Problem to solve - Look through the listing underneath for "FailedAt", and copy every line that has it.

-- Task material follows --

(* ===== verification/FailoverRun.v ===== *)
(** * The strike counters of the failover controller

    [Run] counts, per cluster, the consecutive passes in which the primary did
    not answer.  A history of rounds (one per eligible cluster and pass) explains
    every sequence of passes: the counters never run ahead of the history, and a
    failover only happens when the history of its cluster ends in enough
    consecutive failed probes ([failover_needs_strikes]). *)

From stdpp Require Import gmap.
From S2P Require Import Prelude GoStrings Apperr GoMonad Triples Instances Runtime Stores Provision Failover FailoverSafety.

(** ** Histories *)

Inductive Verdict := Up | Down | FailedAt.

(** A round: a cluster whose members were listed, what its primary answered, and
    the events of the round. *)
Record Round := mkRound {
  rd_cluster : Cluster;
  rd_primary : option Inst;
  rd_replicas : list Inst;
  rd_verdict : Verdict;
  rd_events : list FEvent;
}.

(** The probe of a primary that is not reachable, or that does not exist. *)
Definition missed (primary : option Inst) : list FEvent :=
  match primary with Some p => [EProbe p false] | None => [] end.

Definition round_ok (r : Round) : Prop :=
  (cl_Status (rd_cluster r) = ClusterRunning ∨ cl_Status (rd_cluster r) = ClusterDegraded) ∧
  match rd_verdict r with
  | Up => ∃ p, rd_primary r = Some p ∧ rd_events r = [EProbe p true]
  | Down => rd_events r = missed (rd_primary r)
  | FailedAt => ∃ res l, rd_events r = missed (rd_primary r) ++ l ∧
                  failover_run (rd_cluster r) (rd_primary r) (rd_replicas r) res l
  end.

(** The failed probes of a cluster since it last answered or failed over. *)
Definition trail_step (id : string) (n : Z) (r : Round) : Z :=
  if bool_decide (cl_ID (rd_cluster r) = id)
  then match rd_verdict r with Down => n + 1 | _ => 0 end
  else n.
Definition trailing (id : string) (h : list Round) : Z := foldl (trail_step id) 0%Z h.

(** Every failover of the history came at the threshold. *)
Definition sound (threshold : Z) (h : list Round) : Prop :=
  ∀ h1 r h2, h = h1 ++ r :: h2 → rd_verdict r = FailedAt →
    (threshold ≤ trailing (cl_ID (rd_cluster r)) h1 + 1)%Z.

Lemma trailing_snoc id h r : trailing id (h ++ [r]) = trail_step id (trailing id h) r.
Proof. unfold trailing. by rewrite foldl_app. Qed.

Lemma sound_snoc threshold h r :
  sound threshold h →
  (rd_verdict r = FailedAt → (threshold ≤ trailing (cl_ID (rd_cluster r)) h + 1)%Z) →
  sound threshold (h ++ [r]).
Proof.
  intros Hs Hr h1 r' h2 Heq Hv.
  destruct h2 as [|x h2 _] using rev_ind.
  - apply app_inj_tail in Heq as [<- <-]. by apply Hr.
  - rewrite app_comm_cons, app_assoc in Heq. apply app_inj_tail in Heq as [-> <-]. by eapply Hs.
Qed.

(** The counters [f] after the history [h]. *)
Definition tracks (threshold : Z) (h : list Round) (f : gmap string Z) : Prop :=
  sound threshold h ∧
  ∀ id, (0 ≤ strikes id f < threshold)%Z ∧ (strikes id f ≤ trailing id h)%Z.

Lemma strikes_insert id id' n f :
  strikes id' (<[id := n]> f) = if bool_decide (id = id') then n else strikes id' f.
Proof.
  unfold strikes. case_bool_decide as H; [subst; by rewrite lookup_insert_eq|].
  by rewrite lookup_insert_ne.
Qed.

(** A round that sets the counter of its cluster. *)
Lemma tracks_round threshold h f r n :
  tracks threshold h f → (0 ≤ n < threshold)%Z →
  (n ≤ trail_step (cl_ID (rd_cluster r)) (trailing (cl_ID (rd_cluster r)) h) r)%Z →
  (rd_verdict r = FailedAt → (threshold ≤ trailing (cl_ID (rd_cluster r)) h + 1)%Z) →
  tracks threshold (h ++ [r]) (<[cl_ID (rd_cluster r) := n]> f).
Proof.
  intros [Hs Hf] Hn Ht Hr. split; [by apply sound_snoc|]. intros id.
  rewrite strikes_insert, trailing_snoc. case_bool_decide as Hid; [by subst|].
  unfold trail_step. rewrite bool_decide_eq_false_2 by done. apply Hf.
Qed.

Section passes.
Context {S : Type} {PM : Promoter S} {IS : InstanceStore S} {CS : ClusterStore S}
  {RR : RouterRemover S} {ER : EventRecorder S}.
Notation L := (S * list FEvent)%type.
Notation C := (L * gmap string Z)%type.
Context (hmac_hex : string → string → string) (c : Controller).

Notation traces := (Triples.traces (λ s : C, s.1.2) (λ s : C, s.2)).

(** What a computation of the controller does on the logging world, the counters
    untouched. *)
Lemma traces_on_fst {A} I (m : M L A) φ :
  logs m φ → traces I (on_fst m) (λ a l f, φ a l ∧ I f).
Proof.
  intros Hm [s f] Hf. destruct (logs_run m φ s Hm) as (l & Hl & Hφ). exists l.
  unfold on_fst. cbn [fst snd] in *. by destruct (m s).
Qed.

Lemma traces_get id (I : gmap string Z → Prop) :
  traces I (get_strikes id) (λ n l f, l = [] ∧ n = strikes id f ∧ I f).
Proof. intros [s f] Hf. exists []. by rewrite app_nil_r. Qed.

Lemma traces_set id n (I : gmap string Z → Prop) :
  traces I (set_strikes id n) (λ _ l f, l = [] ∧ ∃ f0, f = <[id := n]> f0 ∧ I f0).
Proof. intros [s f] Hf. exists []. rewrite app_nil_r. split_and!; [done..|]. by exists f. Qed.

(** What a pass, or a part of one, adds to the history. *)
Definition extends (h : list Round) (l : list FEvent) (f : gmap string Z) : Prop :=
  ∃ h', l = concat (rd_events <$> h') ∧ Forall round_ok h' ∧ tracks (ct_threshold c) (h ++ h') f.

Lemma extends_one h r l f :
  l = rd_events r → round_ok r → tracks (ct_threshold c) (h ++ [r]) f → extends h l f.
Proof. intros -> Hr Ht. exists [r]. cbn. rewrite app_nil_r. split_and!; [done|by constructor|done]. Qed.

Lemma extends_none h f : tracks (ct_threshold c) h f → extends h [] f.
Proof. intros Ht. exists []. by rewrite app_nil_r. Qed.

Lemma runOne_extends ctx clu h :
  (1 ≤ ct_threshold c)%Z →
  traces (tracks (ct_threshold c) h) (runOne hmac_hex c ctx clu) (λ _ l f, extends h l f).
Proof.
  intros Hth. unfold runOne. destruct (negb _) eqn:Hst.
  { apply traces_ret. apply extends_none. }
  assert (Hstatus : cl_Status clu = ClusterRunning ∨ cl_Status clu = ClusterDegraded).
  { apply negb_false_iff, orb_true_iff in Hst as [H|H]; apply bool_decide_eq_true in H; auto. }
  clear Hst.
  eapply traces_bind; [apply traces_on_fst, logs_silent|]. intros [members|e] l1; apply traces_pure; intros ->.
  2: { apply traces_ret. apply extends_none. }
  destruct (splitMembers members) as [primary replicas].
  eapply (traces_bind _ _ _ _ _ (λ up l f,
    (if up : bool then ∃ p, primary = Some p ∧ l = [EProbe p true] else l = missed primary) ∧
    tracks (ct_threshold c) h f)).
  { destruct primary as [p|]; [|by apply traces_ret].
    eapply traces_mono; [apply traces_on_fst, logs_traced|]. intros [] l f [-> Hf]; (split; [|done]); [by exists p|done]. }
  intros [] l1; apply traces_pure.
  - intros (p & -> & ->).
    eapply traces_mono; [apply traces_set|]. intros _ l f [-> (f0 & -> & Hf)]. rewrite app_nil_r.
    set (r := mkRound clu (Some p) replicas Up [EProbe p true]).
    apply (extends_one _ r); [done|split; [exact Hstatus|by exists p]|].
    apply (tracks_round _ _ _ r 0 Hf); [lia| |done].
    unfold trail_step. by rewrite bool_decide_eq_true_2.
  - intros ->. eapply traces_bind; [apply traces_get|]. intros n l2. apply traces_pure. intros ->.
    eapply traces_bind; [apply (traces_set _ _ (λ f, n = strikes (cl_ID clu) f ∧ tracks (ct_threshold c) h f))|].
    intros [] l3. apply traces_pure. intros ->. case_bool_decide as Hn.
    + apply traces_ret. intros f (f0 & -> & -> & Hf). rewrite !app_nil_r.
      set (r := mkRound clu primary replicas Down (missed primary)).
      destruct (proj2 Hf (cl_ID clu)) as [Hr Ht].
      apply (extends_one _ r); [done|by split|]. apply (tracks_round _ _ _ r _ Hf); [lia| |done].
      unfold trail_step. rewrite bool_decide_eq_true_2 by done. cbn. lia.
    + eapply traces_bind; [apply traces_set|]. intros [] l4. apply traces_pure. intros ->.
      apply traces_discard. eapply traces_mono; [apply traces_on_fst, logs_failover|].
      intros res l f [Hrun (f1 & -> & f0 & -> & -> & Hf)]. rewrite !app_nil_l, insert_insert_eq.
      set (r := mkRound clu primary replicas FailedAt (missed primary ++ l)).
      destruct (proj2 Hf (cl_ID clu)) as [Hr Ht].
      apply (extends_one _ r); [done|split; [exact Hstatus|by exists res, l]|].
      apply (tracks_round _ _ _ r _ Hf); [lia| |cbn; lia].
      unfold trail_step. by rewrite bool_decide_eq_true_2.
Qed.

Lemma extends_trans h l1 f1 : ∀ h1 l f,
  l1 = concat (rd_events <$> h1) → Forall round_ok h1 → tracks (ct_threshold c) (h ++ h1) f1 →
  extends (h ++ h1) l f → extends h (l1 ++ l) f.
Proof.
  intros h1 l f -> H1 Ht (h2 & -> & H2 & Ht2). exists (h1 ++ h2).
  rewrite fmap_app, concat_app, app_assoc. split_and!; [done| |done]. by apply Forall_app.
Qed.

(** A step after a prefix of the pass. *)
Lemma traces_extends {A B} h (m : M C A) (k : A → M C B) :
  traces (tracks (ct_threshold c) h) m (λ _ l f, extends h l f) →
  (∀ a h', traces (tracks (ct_threshold c) h') (k a) (λ _ l f, extends h' l f)) →
  traces (tracks (ct_threshold c) h) (bind m k) (λ _ l f, extends h l f).
Proof.
  intros Hm Hk. eapply traces_bind; [exact Hm|]. intros a l1 s (h1 & Hl & Hr & Ht).
  destruct (Hk a (h ++ h1) s Ht) as (l & Hlog & He). exists l. split; [exact Hlog|].
  by eapply extends_trans.
Qed.

Lemma prune_extends live h :
  (1 ≤ ct_threshold c)%Z →
  traces (tracks (ct_threshold c) h) (prune live) (λ _ l f, extends h l f).
Proof.
  intros Hth [s f] [Hs Hf]. exists []. cbn. rewrite app_nil_r. split; [done|]. apply extends_none.
  split; [exact Hs|]. intros id. destruct (Hf id) as [Hr Ht]. unfold strikes in *.
  rewrite map_lookup_filter. destruct (f !! id) as [n|] eqn:Hn; cbn in *; [|lia].
  rewrite Hn in Hr, Ht. cbn in Hr, Ht. case_guard; cbn; lia.
Qed.

Lemma Run_extends ctx h :
  (1 ≤ ct_threshold c)%Z →
  traces (tracks (ct_threshold c) h) (Run hmac_hex c ctx) (λ _ l f, extends h l f).
Proof.
  intros Hth. unfold Run. eapply traces_bind; [apply traces_on_fst, logs_silent|].
  intros [clusters|e] l1; apply traces_pure; intros ->; [|by apply traces_ret, extends_none].
  apply (traces_extends h).
  - generalize (). generalize h. induction clusters as [|clu rest IH]; intros h0 []; cbn [for_each].
    + apply traces_ret, extends_none.
    + apply traces_extends; [by apply runOne_extends|]. intros [] h'. apply IH.
  - intros _ h'. apply traces_extends; [by apply prune_extends|]. intros _ h''.
    apply traces_ret, extends_none.
Qed.

(** Any number of passes. *)
Fixpoint passes (ctx : Context) (n : nat) : M C unit :=
  match n with
  | O => ret tt
  | Datatypes.S n => _ <- discard (Run hmac_hex c ctx) ;; passes ctx n
  end.

Lemma passes_extends ctx n h :
  (1 ≤ ct_threshold c)%Z →
  traces (tracks (ct_threshold c) h) (passes ctx n) (λ _ l f, extends h l f).
Proof.
  intros Hth. revert h. induction n as [|n IH]; intros h; cbn [passes].
  - apply traces_ret, extends_none.
  - apply traces_extends; [by apply traces_discard, Run_extends|]. intros _ h'. apply IH.
Qed.

Lemma tracks_empty : (1 ≤ ct_threshold c)%Z → tracks (ct_threshold c) [] ∅.
Proof.
  intros Hth. split; [by intros [|] ? ? ?|]. intros id. unfold strikes. rewrite lookup_empty. cbn. lia.
Qed.
End passes.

-- Task material concluded --

Answer to this task -
Inductive Verdict := Up | Down | FailedAt.
  | FailedAt => ∃ res l, rd_events r = missed (rd_primary r) ++ l ∧
  ∀ h1 r h2, h = h1 ++ r :: h2 → rd_verdict r = FailedAt →
  (rd_verdict r = FailedAt → (threshold ≤ trailing (cl_ID (rd_cluster r)) h + 1)%Z) →
  (rd_verdict r = FailedAt → (threshold ≤ trailing (cl_ID (rd_cluster r)) h + 1)%Z) →
      set (r := mkRound clu primary replicas FailedAt (missed primary ++ l)).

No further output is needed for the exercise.